As Scott Alexander has written about, existing prediction markets are flawed, and I don’t think you can actually get odds anywhere about the behavior of the sun. Either way, our ongoing societal fight about truth seems to be getting more and more vicious. To some degree this is because people on opposite sides of the political spectrum have wildly different models of how the world works. Its possible better prediction markets might create better shared models by showing people with bad models that their models suck. If you are betting with your terrible model against sharp models, you will eventually either go broke, or update your model. And, this doesn’t even require the politician or pundit to place bets themselves. As Unusual Whales has shown, you can model Jim Cramer or Nancy Pelosi’s predictions without their participation. Expository models like these have fantastic potential for keeping authorities honest.

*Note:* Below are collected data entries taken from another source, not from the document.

(* ===== verification/ProxyFacts.v ===== *)
(** * The proxy implements the requests of the model

    [World] sends a request and gets an answer; [DaemonProxy] writes parcels. Here the
    two are related: [message r] is the wire form of a request, [run_proxy r] the call
    of the proxy's method for it. *)
From S2P Require Import Prelude CppString State Types Parcel Json BlockInfo World Seq DaemonProxy.

(** The values a request is made of are in the range of their C++ types. *)
Definition req_typed (r : Req) : Prop :=
  match r with
  | SdCreateBlockDeviceNode _ mode major minor => in_u32 mode /\ in_i32 major /\ in_i32 minor
  | SdMount _ _ _ mountFlag _ => in_u64 mountFlag
  | SdFormatVolume _ _ _ _ n | SdDeletePartitionInfo _ _ n => in_i32 n
  | SdCreatePartition _ n s e _ => in_i32 n /\ in_i64 s /\ in_i64 e
  | SdFormatPartition _ _ _ cmd _ | SdExecuteCommand cmd => Z.of_nat (List.length cmd) <= INT32_MAX
  | SdCreateDmLinear _ s c => in_u64 s /\ in_u64 c
  | _ => True
  end.

Definition code_of (r : Req) : IpcCode :=
  match r with
  | SdQueryUsbIsInUse _ => COMMAND_QUERY_USB_IS_IN_USE
  | SdCreateBlockDeviceNode _ _ _ _ => ADDON_CREATE_BLOCK_DEVICE_NODE
  | SdDestroyBlockDeviceNode _ => ADDON_DESTROY_BLOCK_DEVICE_NODE
  | SdReadPartitionTable _ => ADDON_READ_PARTITION_TABLE
  | SdQueryCDStatus _ => ADDON_GET_CD_STATUS
  | SdMount _ _ _ _ _ => ADDON_MOUNT
  | SdUnmount _ _ _ => ADDON_UNMOUNT
  | SdFormatVolume _ _ _ _ _ => ADDON_FORMAT_VOLUME
  | SdCheck _ _ => ADDON_CHECK
  | SdRepair _ _ => ADDON_REPAIR
  | SdSetLabel _ _ _ => ADDON_SET_LABEL
  | SdReadMetadata _ => ADDON_READ_METADATA
  | SdGetCapacity _ => ADDON_GET_CAPACITY
  | SdMountFuseDevice _ => ADDON_MOUNT_FUSE_DEVICE
  | SdPartition _ _ => ADDON_PARTITION
  | SdGetBlockInfoByType _ _ => ADDON_GET_BLOCK_INFO_BY_TYPE
  | SdGetPartitionTableInfo _ => ADDON_GET_PARTITION_TABLE_INFO
  | SdCreatePartition _ _ _ _ _ => ADDON_CREATE_PARTITION
  | SdDeletePartitionInfo _ _ _ => ADDON_DELETE_PARTITION
  | SdFormatPartition _ _ _ _ _ => ADDON_FORMAT_PARTITION
  | SdErase _ => ADDON_ERASE
  | SdEject _ => ADDON_EJECT
  | SdCreateIsoImage _ _ _ _ => ADDON_CREATE_ISO_IMAGE
  | SdBurn _ _ _ => ADDON_BURN
  | SdGetVolumeOpProcess _ => ADDON_GET_VOLUME_OP_PROCESS
  | SdGetDiskSize _ => ADDON_GET_DISK_SIZE
  | SdExecuteCommand _ => ADDON_EXECUTE_COMMAND
  | _ => ADDON_CREATE_DM_LINEAR
  end.

Section messages.
Context {UT : Utf16}.
(* ===== verification/PartOps.v ===== *)
(** * Partitioning, creating, deleting and formatting partitions, sequentially

    The four operations that rewrite a disk, against a decision function: from the
    tables alone, [part_refusal] says with which error a call is refused, and
    [part_request] which request an accepted call sends to storage_daemon. *)
From S2P Require Import Prelude CppString Types State Utils Json BlockInfo World Adapters DmQuery Events DmMount DmPartition SysfsReader Bootstrap.
From S2P Require Import Seq Voldata VoldataStore Scenario Service MountFacts FormatFacts.

(** ** Any computation only adds to the trace *)
Section trace.
Context {E St : Type} {EV : Env E} {PS : PathStore St} {JT : JsonText}.
Notation M := (State (World E St)).
(** The methods of [IDiskManager] with their in parameters; the type is that of the
    result code with the out parameters. *)
(* @src interfaces/innerkits/IDiskManager.idl 29-80 IDiskManager *)
Inductive DmCall : Type -> Type :=
  | DmMount (volumeId : string) (mountParam : MountParam) : DmCall Z
  | DmUnmount (volumeId : string) : DmCall Z
  | DmFormat (volumeId fsType : string) : DmCall Z
  | DmSetVolumeDescription (fsUuid description : string) : DmCall Z
  | DmGetAllVolumes : DmCall (Z * list VolumeExternal)
  | DmGetVolumeByUuid (uuid : string) : DmCall (Z * VolumeExternal)
  | DmGetVolumeById (volumeId : string) : DmCall (Z * VolumeExternal)
  | DmGetFreeSizeOfVolume (volumeUuid : string) : DmCall (Z * Z)
  | DmGetTotalSizeOfVolume (volumeUuid : string) : DmCall (Z * Z)
  | DmPartition (diskId : string) (type : Z) : DmCall Z
  | DmGetAllDisks : DmCall (Z * list Disk)
  | DmGetDiskById (diskId : string) : DmCall (Z * Disk)
  | DmGetExternalDiskInfos : DmCall (Z * list ExternalDiskInfo)
  | DmGetExternalVolumeInfos : DmCall (Z * list ExternalVolumeInfo)
  | DmErase (volumeId : string) : DmCall Z
  | DmEject (diskId : string) : DmCall Z
  | DmCreateIsoImage (volumeId filePath : string) : DmCall Z
  | DmBurn (volumeId burnOptions : string) : DmCall Z
  | DmGetVolumeOpProcess (volumeId : string) : DmCall (Z * Z)
  | DmTryToFix (volumeId : string) : DmCall Z
  | DmQueryUsbIsInUse (diskPath : string) : DmCall (Z * bool)
  | DmOnBlockDiskUevent (rawUeventMsg : string) : DmCall Z
  | DmReportVolumeOpDiag (opDiag : string) : DmCall Z
  | DmNotifyMtpMounted (id path desc uuid fsType : string) : DmCall Z
  | DmNotifyMtpUnmounted (id : string) (isBadRemove : bool) : DmCall Z
  | DmGetPartitionTable (diskId : string) : DmCall (Z * PartitionTableInfo)
  | DmCreatePartition (diskId : string) (params : PartitionParams) : DmCall Z
  | DmDeletePartition (diskId : string) (partitionNum : Z) : DmCall Z
  | DmFormatPartition (diskId : string) (partitionNum : Z) (params : FormatParams) : DmCall Z
  | DmBindBlockLoopDev (sysPath : string) (offset sizeLimit : Z) : DmCall (Z * string)
  | DmCreateDmCryptVolume (param : CryptParam) (loopPath mapperName : string) : DmCall (Z * string)
  | DmDestroyDmCryptVolume (mapperName : string) : DmCall Z
  | DmUnbindBlockLoopDev (loopPath : string) : DmCall Z
  | DmMountVolumeByPath (diskId volPath : string) (mountParam : MountParam) : DmCall Z
  | DmUmountVolumeByPath (diskId volPath : string) : DmCall Z.

(** What the system ability manager reports to a load callback. *)
Inductive LoadEvent (O : Type) : Type :=
  | LoadSuccess (systemAbilityId : Z) (remoteObject : option O)
  | LoadFail (systemAbilityId : Z).
Arguments LoadSuccess {O}. Arguments LoadFail {O}.

(** The platform, with its state [E], remote objects [O] and proxies [Pr]. [sm_events]
    gives the load events that arrived since it was asked last, [sm_wait] those that
    arrive while the callback is waited for. [sm_died] tells whether the service's death
    was reported since it was asked last. *)
Class SaMgr (E O Pr : Type) : Type := {
  sm_present : E -> bool * E;
  sm_check : Z -> E -> option O * E;
  sm_load : Z -> E -> Z * E;
  sm_wait : Z -> E -> list (LoadEvent O) * E;
  sm_events : E -> list (LoadEvent O) * E;
  sm_alloc : E -> bool * E;
  sm_cast : O -> E -> option Pr * E;
  sm_object : Pr -> option O;
  sm_call : forall A, Pr -> DmCall A -> E -> A * E;
  sm_died : E -> bool * E;
}.

(** What the client does to the platform. *)
Inductive ClOp (O Pr : Type) : Type :=
  | OpCheck (id : Z)
  | OpLoad (id : Z)
  | OpAddRecipient (o : O) (recipient : nat)
  | OpRemoveRecipient (o : O) (recipient : nat)
  | OpCall (p : Pr) (A : Type) (c : DmCall A).
Arguments OpCheck {O Pr}. Arguments OpLoad {O Pr}. Arguments OpAddRecipient {O Pr}.
Arguments OpRemoveRecipient {O Pr}. Arguments OpCall {O Pr}.

(** The object [DiskManagerClient], the platform's state and the operations so far, the
    oldest first. A death recipient is known by the number of its allocation. *)
(* @src interfaces/innerkits/include/disk_manager_client.h 109-111 DiskManagerClient *)
Record DiskManagerClient (E O Pr : Type) : Type := mkClient {
  diskManager_ : option Pr;
  deathRecipient_ : option nat;
  cl_next : nat;
  cl_env : E;
  cl_ops : list (ClOp O Pr);
}.
Arguments mkClient {E O Pr}. Arguments diskManager_ {E O Pr}. Arguments deathRecipient_ {E O Pr}.
Arguments cl_next {E O Pr}. Arguments cl_env {E O Pr}. Arguments cl_ops {E O Pr}.

(* @src interfaces/innerkits/src/disk_manager_client.cpp 97-101 DmLoadCallback *)
Record DmLoadCallback (O : Type) : Type := mkDmLoadCallback {
  finished_ : bool;
  success_ : bool;
  remoteObject_ : option O;
}.
Arguments mkDmLoadCallback {O}. Arguments finished_ {O}. Arguments success_ {O}. Arguments remoteObject_ {O}.

(** The result code of a call. *)
Definition ret_code {A} (c : DmCall A) : A -> Z :=
  match c in DmCall A return A -> Z with
  | DmGetAllVolumes | DmGetAllDisks | DmGetExternalDiskInfos | DmGetExternalVolumeInfos => fst
  | DmGetVolumeByUuid _ | DmGetVolumeById _ | DmGetDiskById _ | DmGetPartitionTable _ => fst
  | DmGetFreeSizeOfVolume _ | DmGetTotalSizeOfVolume _ | DmGetVolumeOpProcess _ | DmQueryUsbIsInUse _ => fst
  | DmBindBlockLoopDev _ _ _ | DmCreateDmCryptVolume _ _ _ => fst
  | DmMount _ _ | DmUnmount _ | DmFormat _ _ | DmSetVolumeDescription _ _ | DmPartition _ _ | DmErase _ | DmEject _
  | DmCreateIsoImage _ _ | DmBurn _ _ | DmTryToFix _ | DmOnBlockDiskUevent _ | DmReportVolumeOpDiag _
  | DmNotifyMtpMounted _ _ _ _ _ | DmNotifyMtpUnmounted _ _ | DmCreatePartition _ _ | DmDeletePartition _ _
  | DmFormatPartition _ _ _ | DmDestroyDmCryptVolume _ | DmUnbindBlockLoopDev _ | DmMountVolumeByPath _ _ _
  | DmUmountVolumeByPath _ _ => fun ret => ret
  end.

We need better prediction markets, but that too is only the beginning. We need a much bigger infrastructure for cataloging, arraying, sorting, and connecting predictions. Stay tuned for more ideas about how to do this.
Black & White
There have been a spate of books in recent years warning about the dangers of black and white thinking. Kahneman’s “Thinking Fast and Slow,” Julia Gaelf’s “The Scout Mindset,” Annie Duke’s “Thinking in Bets,” and Jonathan Haidt’s, “The Righteous Mind” and “Coddling of the American Mind.” I don’t recall seeing in any of these books the idea that true vs false is just another instance of black and white thinking. It is though! And everyone must abandon truth or we’re all going to die! (See what I did there?)
I’m not suggesting we throw away truth, or the true/false lens, but we need to understand the limitations of viewing the world this way. We like truth because we want things to be simple. But that’s not what the world is like. Its messy and truth is hard.
I’m not arrogant, or stupid enough to think that I can settle a debate that the most famous philosophers of all time have been wrestling with. Truth as an idea, and in any particular case, is still super important, but also super elusive. Delphiosis is just a tool for trying to push aside some of our human shortcomings, so that we get our asses kicked by existence a little bit less.
Will it work? I don’t know.
What do you predict?
I'm with you on most of this, but you lost me with the societal battles. We're being torn apart for fun & profit. Here's an example of how like minded most Americans are. Somewhere very close to 10% of the people want to ban all abortion. Somewhere around 8% want to allow all abortion, all the way to 39 weeks. Around 70% say 15 weeks is OK, the balance is shortly thereafter.
Currently, one party holds all the cards at the federal level, owning the Senate, House, & White House. They could easily pass a law providing a legal right to abortion at 15 weeks. They'd have 70% of the population behind them. Do they do this? No, they stoke the battle for fun & profit.